In [9]:
import os   # 文件系统操作
import pickle  # 模块 Python 标准库
import pandas as pd  #  表格数据 处理
import numpy as np  # 模块 科学计算库   数组计算

import networkx as nx # 复杂网络分析库（图数据）

import torch
import torch.nn.functional as F # PyTorch 的函数（如激活函数）
from torch import nn           # PyTorch 的神经网络层（类）
from torch.utils.data import Dataset, DataLoader, random_split # 数据加载类

from torch_geometric.data import Data, DataLoader as PyGDataLoader # PyTorch Geometric（图神经网络库），用于 GNN 计算
from torch_geometric.utils import from_networkx # 函数，用于从 networkx 转换为 torch_geometric 格式
from torch_geometric.nn import GCNConv, GINEConv, global_mean_pool, BatchNorm # 图神经网络层的类 
from torch_geometric.nn.conv.gcn_conv import gcn_norm # 函数，用于对 GCN 进行归一化处理

from sklearn.metrics import r2_score, mean_squared_error



In [2]:
import warnings
warnings.filterwarnings('ignore')


### 常见特殊方法

- 实例方法（Instance Method）：定义在类中的函数，属于某个对象（实例）

1.必须定义在类中

2.必须接受 self（指向当前实例）

3.用于实例的索引访问

特殊方法	作用
- __init__	构造函数，创建对象时调用
- __str__	定义 print(obj) 时的字符串表示
- __repr__	定义 repr(obj) 时的字符串表示

__len__	让对象支持 len(obj)

__getitem__	让对象支持索引访问 obj[key]

__setitem__	让对象支持索引赋值 obj[key] = value

__delitem__	让对象支持 del obj[key]

__iter__	让对象支持 for item in obj 迭代

__contains__	让对象支持 in 关键字，如 item in obj

__call__	让对象像函数一样调用，如 obj()

__eq__	定义 == 比较

__add__	让对象支持 + 运算符

### ---


---
### 1. Standard training set

In [None]:
from sklearn.preprocessing import StandardScaler # 类，用于标准化数据（均值为 0，标准差为 1）
import torch
from torch.utils.data import Dataset

class MolDataset(Dataset):
    def __init__(self, raw_dataframe, nx_graph_dict, *, component_col: str, global_state_cols: list[str], label_col: str, transform=None):
        self.raw_dataframe = raw_dataframe
        self.nx_graph_dict = nx_graph_dict
        self.component_col = [component_col] if isinstance(component_col, str) else component_col
        self.global_state_cols = global_state_cols
        self.label_col = [label_col] if isinstance(label_col, str) else label_col
        self.transform = transform
        
        required_cols = set(self.global_state_cols + self.label_col + self.component_col)
        for col in required_cols:
            if col not in self.raw_dataframe.columns:
                raise ValueError(f"Missing column in DataFrame: '{col}'")

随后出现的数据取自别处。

Lemma size_attr_agree b : bytes_wf b →
  agree (decode_size_attr b) (decode_fattr_values (Bitmap.inline_word FATTR4_SIZE_WORD) b).
Proof.
  intros Hb. unfold decode_size_attr, decode_fattr_values.
  change (BitmapAttrs.collect (Bitmap_attrs (Bitmap.inline_word FATTR4_SIZE_WORD))) with [4].
  unfold sbind at 1 5. pose proof (extent_spec b Hb) as He.
  destruct (XdrDecoder.read_opaque_extent_len b) as [[len|e|] b1]; [|by destruct He as [m ->]|done].
  destruct He as [Hlen Hroom]. pose proof (xdr_padding_bound len).
  cbn [fattr_loop]. change (4 =? FATTR4_TYPE) with false. change (4 =? FATTR4_SIZE) with true.
  unfold read_attr_u64, require_attr_len, consume_attr_bytes, sbind, slift, sret.
  destruct (Z.ltb_spec len 8) as [|H8]; [done|].
  unfold XdrDecoder.read_u64_after_require. rewrite get_u64_eq by ulia.
  rewrite finish_eq by (rewrite ?blen_drop; ulia).
  replace (len - (len - (len - 8))) with (len - 8) by lia.
  destruct (Z.ltb_spec 8 len).
  - by rewrite finish_eq by (rewrite ?blen_drop; ulia).
  - assert (len = 8) as -> by lia. done.
Qed.

Lemma type_and_size_attrs_agree b : bytes_wf b →
  agree (decode_type_and_size_attrs b)
    (decode_fattr_values (Bitmap.inline_word FATTR4_TYPE_AND_SIZE_WORD) b).
Proof.
  intros Hb. unfold decode_type_and_size_attrs, decode_fattr_values.
  change (BitmapAttrs.collect (Bitmap_attrs (Bitmap.inline_word FATTR4_TYPE_AND_SIZE_WORD))) with [1; 4].
  unfold sbind at 1 6. pose proof (extent_spec b Hb) as He.
  destruct (XdrDecoder.read_opaque_extent_len b) as [[len|e|] b1]; [|by destruct He as [m ->]|done].
  destruct He as [Hlen Hroom]. pose proof (xdr_padding_bound len).
  cbn [fattr_loop]. change (1 =? FATTR4_TYPE) with true. change (4 =? FATTR4_TYPE) with false.
  change (4 =? FATTR4_SIZE) with true.
  unfold read_attr_u32, read_attr_u64, require_attr_len, consume_attr_bytes, sbind, slift, sret,
    XdrDecoder.read_u32_after_require, XdrDecoder.read_u64_after_require.
  destruct (Z.ltb_spec len 12) as [H12|H12].
  - destruct (Z.ltb_spec len 4) as [|H4]; [done|]. rewrite get_u32_eq by ulia.
    destruct (Z.ltb_spec (len - 4) 8); [done|lia].
  - destruct (Z.ltb_spec len 4); [lia|]. rewrite get_u32_eq by ulia.
    destruct (Z.ltb_spec (len - 4) 8); [lia|]. rewrite get_u64_eq by (rewrite blen_drop; ulia).
    rewrite drop_drop. rewrite finish_eq by (rewrite ?blen_drop; ulia).
    replace (len - (len - (len - 4 - 8))) with (len - 12) by lia. destruct (Z.ltb_spec 12 len).
    + by rewrite finish_eq by (rewrite ?blen_drop; ulia).
    + assert (len = 12) as -> by lia. done.
Qed.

        # Create uninitialized scalers
        self.node_scaler = StandardScaler()
        self.edge_scaler = StandardScaler()
        self.env_scaler = StandardScaler()

    def fit_standardizers(self, train_indices):
        """ Fit scalers only using training data """
        node_features, edge_features, env_features = [], [], []

        for idx in train_indices:
            row = self.raw_dataframe.iloc[idx]
            component_name = row[self.component_col[0]]
            pyg_data = self.nx_graph_dict[component_name]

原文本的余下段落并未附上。